It was an intriguing start to the financial markets for St Patrick's Day, coming as we were in the aftermath of the latest deliberations from the Federal Reserve and its downgrade of how many interest rate hikes are likely to be delivered this year. The announcement that this was to be cut from four down to two undermined the Dollar, and arguably this was the main highlight. The problem, which was always the problem with the existing way of flagging interest rate moves, is that everyone heads for the exit at the same time. The chief victims on the currency crosses were Dollar/Yen heading lower towards 2016 support just under 111, and Euro/Dollar where the greenback lost towards the $1.13 level. Perhaps even worse is the way that all the work put in by ECB President Mario Draghi last week in delivering his bazooka of stimulus has already been thrown out the window in terms of the weaker currency aspect.

From a charting perspective Euro/Dollar looks as though it could stretch as high as $1.15 at the top of a rising October price channel, especially while the initial resistance of March at $1.1218 remains in place as new support on an end of day close basis.

For Dollar/Yen below recent 114 resistance and especially below yesterday's 112.80 breakdown level, the risk is to sub 110 and even 105.

For the commodities the big news was Gold's revival – helped along by the dovish new stance of the Fed.
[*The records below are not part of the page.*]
Lemma write_outputs_one obj n : concat (write_outputs [obj] n) = take n obj.
Proof.
  cbn. destruct (Nat.eqb_spec (Nat.min (length obj) n) 0) as [Hz|Hz]; cbn.
  - destruct n; [done|]. destruct obj; [done|]. cbn in Hz. lia.
  - rewrite app_nil_r. destruct (Nat.le_gt_cases n (length obj)).
    + by rewrite Nat.min_r by lia.
    + by rewrite Nat.min_l, !take_ge by lia.
Qed.

(** The error of an answer. *)
Definition error_bytes (e : option Buffer) (bytes : list Z) : Prop :=
  match e with
  | None => bytes = []
  | Some b => one_object b bytes ∧ bytes ≠ []
  end.

Lemma DetachRequest_one key st out err x y :
  one_object (outs (storage st)) out → error_bytes (error_buffer st) err →
  first_incomplete st = (at_offset x, at_offset y) → 0 ≤ x < 2 ^ 32 → 0 ≤ y < 2 ^ 32 →
  Z.of_nat (length err) < 2 ^ 32 →
  DetachRequest key st
  = ToBytes Packet.Response ++ ToBytes (mkResponseHeader key x y (Z.of_nat (length err)))
      ++ take (Z.to_nat y) out ++ err.
Proof.
  intros Ho He Hfi Hx Hy Hl. unfold DetachRequest. rewrite Hfi. cbn [fst snd].
  rewrite !Distance_one by lia. unfold g_max_length.
  destruct (Z.ltb_spec (2 ^ 32 - 1) x); [lia|]. destruct (Z.ltb_spec (2 ^ 32 - 1) y); [lia|].
  cbn [orb]. rewrite (one_object_ForEachChunk _ _ Ho), write_outputs_one, foldl_lengths.
  assert (Hc : concat match error_buffer st with Some b => ForEachChunk b | None => [] end = err).
  { destruct (error_buffer st) as [b|]; cbn in He; [|done]. destruct He as [He _].
    rewrite (one_object_ForEachChunk _ _ He). cbn. apply app_nil_r. }
  rewrite Hc. destruct (Z.ltb_spec (2 ^ 32 - 1) (0 + Z.of_nat (length err))); [lia|].
  rewrite Z.add_0_l. do 3 f_equal.
  destruct (Z.eqb_spec (Z.of_nat (length err)) 0); [|done]. by destruct err.
Qed.

Lemma receive_error_cleared `{FreshBytes} min_size pool err :
  (∀ n, length (fresh_bytes n) = n) → cleared pool →
  ∃ b, receive_error min_size (λ _, true) pool err = Some (Some b) ∧ one_object b err.
Proof.
  intros Hfresh Hpool. unfold receive_error.
  destruct (emplace_cleared Hfresh min_size pool err Hpool) as (b & Hem & Hb).
  destruct (Allocate_cleared min_size pool (length err) Hfresh Hpool) as (c & cs & Hall & _).
  unfold emplace in Hem. rewrite Hall in Hem |- *. cbn [mbind option_bind] in Hem |- *.
  injection Hem as <-. eauto.
Qed.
This lifted the metal to $1,270.94 at best, with the technicals backed in a bullish way for $1,300 plus while the 20 day moving average at $1,243 is held.

As far as the indices were concerned we saw the FTSE 100 spike through 6,200 relatively easily early on Thursday's session, but then fade below the round number and what was a July resistance line as the weakening Dollar underlined that risk appetite was falling. Indeed, with today's failure to hold 6,200 we were looking at the sixth occasion in the recent past that this market has failed to follow through on breaking the mid 2015 downtrend.

The situation for the Dax was if anything even more pronounced in the sense that we were treated to an early clearance of the 10,000 level, but this faded and the German index sank to a day low of 9,753 before a mild rebound took place.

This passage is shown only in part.